Lemma length_str_map f s : String.length (str_map f s) = String.length s.
Proof. induction s; simpl; auto. Qed.

Lemma length_trim_end s : (String.length (trim_end s) <= String.length s)%nat.
Proof.
  induction s as [|c s IH]; simpl; [done|].
  destruct (trim_end s); simpl in *; [case_match; simpl; lia|lia].
Qed.

Lemma length_trim_start s : (String.length (trim_start s) <= String.length s)%nat.
Proof. induction s as [|c s IH]; simpl; [done|]. case_match; simpl; lia. Qed.

Lemma trim_length_eq s : String.length (trim s) = String.length s -> trim s = s.
Proof.
  unfold trim. intros E.
  pose proof (length_trim_end (trim_start s)). pose proof (length_trim_start s).
  assert (trim_start s = s) as Hs.
  { destruct s as [|c s]; simpl in *; [done|]. destruct (is_whitespace c); [|done].
    pose proof (length_trim_start s). lia. }
  rewrite Hs in *. clear Hs H H0. induction s as [|c s IH]; simpl in *; [done|].
  pose proof (length_trim_end s). destruct (trim_end s) as [|c' t] eqn:Et.
  - destruct (is_whitespace c); simpl in *; [done|]. f_equal. apply IH. lia.
  - simpl in *. f_equal. apply IH. lia.
Qed.

(** Being trimmed does not depend on case. *)
Lemma trim_case_eq t s :
  to_lowercase s = to_lowercase t -> trim t = t -> trim s = s.
Proof.
  intros E Ht. apply trim_length_eq.
  rewrite <- (length_str_map ascii_lower (trim s)), <- trim_map
    by apply is_whitespace_lower.
  unfold to_lowercase in E. rewrite E, trim_map by apply is_whitespace_lower.
  by rewrite Ht, <- E, length_str_map.
Qed.

Create Rewrite HintDb strings.
#[export] Hint Rewrite to_uppercase_idem to_lowercase_idem to_uppercase_lower
  to_lowercase_upper trim_idem : strings.

(** ** A printed number parses back *)

Lemma pretty_N_char_code d : (d < 10)%N -> code (pretty_N_char d) = (48 + d)%N.
Proof.
  intros H.
  assert (d ∈ [0; 1; 2; 3; 4; 5; 6; 7; 8; 9])%N as Hd.
  { rewrite !elem_of_cons. lia. }
  clear H. revert d Hd. apply Forall_forall. by repeat constructor.
Qed.
(* ===== verification/Types.v ===== *)
(** * Market data types

    The records and enums of [src/aetelier-types/src] that the books, the runtime
    and the synchronizers exchange: timestamps ([time.rs]), errors ([errors.rs]),
    trades ([trades.rs]), funding ([funding.rs]), open interest
    ([open_interest.rs]), liquidations ([liquidations.rs]) and orders
    ([orders.rs]).  A field keeps its source name, prefixed by its type where two
    types share it. *)

From Stdlib Require Import Ascii String.
From S2P Require Import Prelude Strings Numeric Pairs.
Local Open Scope nat_scope.
Local Open Scope string_scope.

(** ** time.rs *)

(** [TimestampUs] is a transparent wrapper of [u64]. *)
Definition TimestampUs : Type := N.
Definition from_micros (us : N) : TimestampUs := us.
Definition from_millis (ms : N) : TimestampUs := N.min (ms * 1000) u64_max.
Definition from_nanos (ns : N) : TimestampUs := (ns / 1000)%N.
Definition from_secs (s : N) : TimestampUs := N.min (s * 1000000) u64_max.
Definition as_micros (t : TimestampUs) : N := t.
Definition as_millis (t : TimestampUs) : N := (t / 1000)%N.
Definition saturating_since (t earlier : TimestampUs) : N := u64_saturating_sub t earlier.

(** ** errors.rs *)

Inductive OrderbookError :=
| NotInitialized
| SequenceGap (expected received : N)
| SymbolMismatch (expected received : string)
| ParseError (e : string)
| ContentsError (e : string)
| LevelNotFound (price : string)
| OrderNotFound (order_ts_us : N)
| InvalidInput (e : string)
| BuilderError (e : string)
| TimestampError (e : string).

Definition OrderbookError_fmt (e : OrderbookError) : string :=
  match e with
  | NotInitialized => "Orderbook not initialized, waiting for snapshot"
  | SequenceGap expected received =>
    "Sequence gap: expected " ++ pretty expected ++ ", received " ++ pretty received
  | SymbolMismatch expected received =>
    "Symbol mismatch: expected " ++ expected ++ ", received " ++ received
  | ParseError e => "Parse error: " ++ e
  | ContentsError e => "Orderbook contents error: " ++ e
  | LevelNotFound price => "Level not found at price " ++ price
  | OrderNotFound ts => "Order not found with timestamp " ++ pretty ts
  | InvalidInput e => "Invalid input: " ++ e
  | BuilderError e => "Order builder error: " ++ e
  | TimestampError e => "Timestamp error: " ++ e
  end.

Inductive BuildError :=
| MissingField (field : string)
| InvalidField (field reason : string).

(** The errors of other crates by their text. *)
Inductive PersistError :=
| PersistIo (m : string)
| PersistJson (m : string)
| PersistParse (m : string)
| UnsupportedFormat (m : string).

#[export] Instance PersistError_eq_dec : EqDecision PersistError.
Proof. solve_decision. Defined.

(** ** trades.rs *)

Inductive TradeSide := Buy | Sell.
Inductive TradeOrigin := Ws | Rest.

#[export] Instance TradeSide_eq_dec : EqDecision TradeSide.
Proof. solve_decision. Defined.
#[export] Instance TradeOrigin_eq_dec : EqDecision TradeOrigin.
Proof. solve_decision. Defined.

Definition TradeSide_as_str (s : TradeSide) : string :=
  match s with Buy => "buy" | Sell => "sell" end.

Definition TradeSide_from_str_loose (s : string) : option TradeSide :=
  let s := to_lowercase s in
  if s =? "buy" then Some Buy else if s =? "sell" then Some Sell else None.

Definition TradeSide_from_str (s : string) : Result TradeSide string :=
  ok_or ("unsupported trade side: " ++ s) (TradeSide_from_str_loose s).

Definition TradeOrigin_as_str (o : TradeOrigin) : string :=
  match o with Ws => "ws" | Rest => "rest" end.

Definition TradeOrigin_from_str (s : string) : Result TradeOrigin string :=
  if s =? "ws" then Ok Ws
  else if s =? "rest" then Ok Rest
  else Err ("unknown trade origin '" ++ s ++ "'").

Record Trade `{Numeric} := {
  source_trade_ts_us : N;
  local_trade_ts_us : N;
  source_trade_rtt_us : N;
  trade_pair : TradingPair;
  trade_side : TradeSide;
  trade_amount : Dec;
  trade_price : Dec;
  trade_exchange : string;
  trade_id : string;
  trade_origin : TradeOrigin
}.

(** ** funding.rs *)

Record FundingRate `{Numeric} := {
  funding_rate_ts_us : N;
  local_funding_ts_us : N;
  funding_recv_seq : N;
  funding_conn_epoch_us : N;
  funding_pair : TradingPair;
  funding_rate : Dec;
  funding_premium : option Dec;
  interval_hours : N;
  next_funding_ts_us : N;
  funding_exchange : string
}.

Definition FundingRate_effective_ts_us `{Numeric} (f : FundingRate) : N :=
  if (0 <? funding_rate_ts_us f)%N then funding_rate_ts_us f else local_funding_ts_us f.

Record FundingSettlement `{Numeric} := {
  funding_time_us : N;
  settlement_local_ts_us : N;
  settlement_rtt_us : N;
  settlement_pair : TradingPair;
  settlement_rate : Dec;
  settlement_premium : option Dec;
  settlement_exchange : string
}.

(** ** open_interest.rs *)

Record OpenInterest `{Numeric} := {
  open_interest_ts_us : N;
  local_oi_ts_us : N;
  oi_recv_seq : N;
  oi_conn_epoch_us : N;
  oi_pair : TradingPair;
  open_interest : Dec;
  open_interest_value : option Dec;
  mark_px : option Dec;
  oi_exchange : string
}.

Definition OpenInterest_effective_ts_us `{Numeric} (o : OpenInterest) : N :=
  if (0 <? open_interest_ts_us o)%N then open_interest_ts_us o else local_oi_ts_us o.

(** ** liquidations.rs *)

Record Liquidation `{Numeric} := {
  liquidation_ts_us : N;
  liquidation_pair : TradingPair;
  liquidation_side : TradeSide;
  liquidation_amount : Dec;
  liquidation_price : Dec;
  liquidation_exchange : string
}.
Lemma snapshot_levels_parsed levels l side n :
  parse_levels levels = Some l ->
  snapshot_levels levels side n =
  (insert_levels side (positive_levels l), Ok (n + length (positive_levels l))).
Proof.
  revert l side n. induction levels as [|[p s] levels IH]; intros l side n Hl; simpl in Hl.
  { simplify_eq. simpl. by rewrite Nat.add_0_r. }
  destruct (parse_decimal p) as [price|] eqn:Ep; [|done].
  destruct (parse_decimal s) as [size|] eqn:Es; [|done].
  destruct (parse_levels levels) as [l'|]; [|done]. simplify_eq. cbn [snapshot_levels].
  rewrite Ep, Es. unfold positive_levels in *; cbn [List.filter snd].
  destruct (dltb dzero size); rewrite (IH l') by done; simpl; do 2 f_equal; lia.
Qed.

Lemma snapshot_levels_ok levels side n side' n' :
  snapshot_levels levels side n = (side', Ok n') -> exists l, parse_levels levels = Some l.
Proof.
  revert side n. induction levels as [|[p s] levels IH]; intros side n; simpl; [eauto|].
  destruct (parse_decimal p) as [price|] eqn:Ep; [|done].
  destruct (parse_decimal s) as [size|] eqn:Es; [|done].
  case_match; intros [l ->]%IH; eauto.
Qed.

Lemma dltb_nonzero s : dltb dzero s = true -> deqb s dzero = false.
Proof.
  rewrite dltb_lt, deqb_neq. intros Hlt E. rewrite E in Hlt.
  by apply Qlt_irrefl in Hlt.
Qed.

Lemma snapshot_levels_inv levels side n :
  bt_wf side -> Forall (fun e => deqb e.2 dzero = false) side ->
  bt_wf (snapshot_levels levels side n).1 /\
  Forall (fun e => deqb e.2 dzero = false) (snapshot_levels levels side n).1.
Proof.
  revert side n. induction levels as [|[p s] levels IH]; intros side n Hwf Hnz; simpl; [done|].
  destruct (parse_decimal p) as [price|]; [|done].
  destruct (parse_decimal s) as [size|]; [|done].
  destruct (dltb dzero size) eqn:Ez; apply IH; lib.
  apply Forall_bt_insert; [|done]. intros k' _. by apply dltb_nonzero.
Qed.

··········

Copy the lines of the data above exactly as written, beginning with the line containing "Proof. induction s; simpl; auto. Qed." and ending with the line containing "pose proof (length_trim_start s). lia.", and leave out all other lines.

Proof. induction s; simpl; auto. Qed.

Lemma length_trim_end s : (String.length (trim_end s) <= String.length s)%nat.
Proof.
  induction s as [|c s IH]; simpl; [done|].
  destruct (trim_end s); simpl in *; [case_match; simpl; lia|lia].
Qed.

Lemma length_trim_start s : (String.length (trim_start s) <= String.length s)%nat.
Proof. induction s as [|c s IH]; simpl; [done|]. case_match; simpl; lia. Qed.

Lemma trim_length_eq s : String.length (trim s) = String.length s -> trim s = s.
Proof.
  unfold trim. intros E.
  pose proof (length_trim_end (trim_start s)). pose proof (length_trim_start s).
  assert (trim_start s = s) as Hs.
  { destruct s as [|c s]; simpl in *; [done|]. destruct (is_whitespace c); [|done].
    pose proof (length_trim_start s). lia. }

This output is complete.